In conclusion we could say that extreme food reduction and/or protein shortage would give rise to plasma T3; thus providing us a mechanistic explanation why drastic food deprivation is protective against cancer. The observed growth retardation in fast growing animals (Booth et al., 1974; Verbiscar et al., 1980; Ngou Ngoupayou et al., 1981; Ngou Ngoupayou et al., 1985; Manos et al., 1986) could be the result of the changes in thyroid hormone levels as observed by Cokelaere et al. (1993c).

4. Conclusion

4.1. Advantages of dimethylsimmondsin for use as a food intake restrictor

It is quite obvious that (western) people are looking for decennia after the ultimate emaciation product. Not only for aesthetical reasons but also for medical reasons since the complications of obesitas form nowadays one of the major health risk factors. In addition, control of food intake and weight gain of animals is also important. There are several applications in the meat industry where for eg. methods are needed to limit broiler breeder pullets in their food intake in order to avoid bone malformation, high mortality rates and excessive fat accumulation (Yu et al., 1992a,b). For the time being, manual food restriction is achieved by laborious intervention of the farmer using skip-a-day programs etc..., but these methods are seriously questioned by animal welfare organizations. A useful autonomous limitation of the food intake could be achieved by supplementation of 3-4% de-oiled refined jojoba flour to the standard ration of broiler breeder pullets (Decuypere et al., 1994). However, according to our data, simply refined, de-oiled jojoab flour is not to be used as food intake inhibitor without precautions since it contains desmethyl- and didesmethylsimmondsins having inhibitory effects on the angiogenesis as well. On the other hand, the supplementation of dimethylsimmondsin to pet food will also be appreciated by the pet-owner not only for financial reasons, (less pet food needs to be bought) but because it will also increase the lifetime of his loyal companion.
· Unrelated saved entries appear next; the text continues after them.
(* ===== verification/SafeIntConv.v ===== *)
(** * Checked integer conversions (MdePkg/Library/BaseSafeIntLib/SafeIntLib.c
    and, for the pairs whose code depends on the width of UINTN, the X64
    variant SafeIntLib64.c)

    A result buffer is [None] when the caller passes NULL and otherwise holds
    the current content of the buffer. *)
From S2P Require Import Prelude CBase.
Local Open Scope Z_scope.

Definition out : Type := option Z.
Definition RETURN_STATUS : Type := Z.

Definition is_NULL (Result : out) : bool :=
  match Result with None => true | Some _ => false end.
Definition store (Result : out) (v : Z) : out := (λ _, v) <$> Result.

(** CHAR8 is plain [char]: its signedness is the compiler's choice. *)
Class CharSign := char_signed : bool.
Definition CHAR8 `{CharSign} : ctype := CType char_signed 8.

(** The values the library leaves in the buffer of a failed operation. *)
Definition INT8_ERROR   := cast INT8 (-1).
Definition UINT8_ERROR  := MAX_UINT8.
Definition CHAR8_ERROR `{CharSign} := cast CHAR8 MAX_INT8.
Definition INT16_ERROR  := cast INT16 (-1).
Definition UINT16_ERROR := MAX_UINT16.
Definition INT32_ERROR  := cast INT32 (-1).
Definition UINT32_ERROR := MAX_UINT32.
Definition INT64_ERROR  := cast INT64 (-1).
Definition UINT64_ERROR := MAX_UINT64.
Definition INTN_ERROR   := cast INTN (-1).
Definition UINTN_ERROR  := MAX_UINTN.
4.2. Restrictions in the use of simmondsin or refined jojoba flour

Although an efficient food restriction without the feeling of hunger can be obtained, some of the observed negative effects should be taken seriously in consideration. The earlier described growth retardation and strong repression of the fertile capacities is NOT due to the food restricting properties of the dimethylsimmondsin but mainly to angiogenesis inhibiting properties of all simmondsin derivates present in jojoba flour (see experiments) . Whereas the food restricting properties have been exclusively attributed to dimethylsimondsin, the angiogenesis inhibiting properties are mainly induced by the desmethyl- and didesmethylsimmondsins (and their ferulates), but also by dimethylsimmondsin and its ferulate.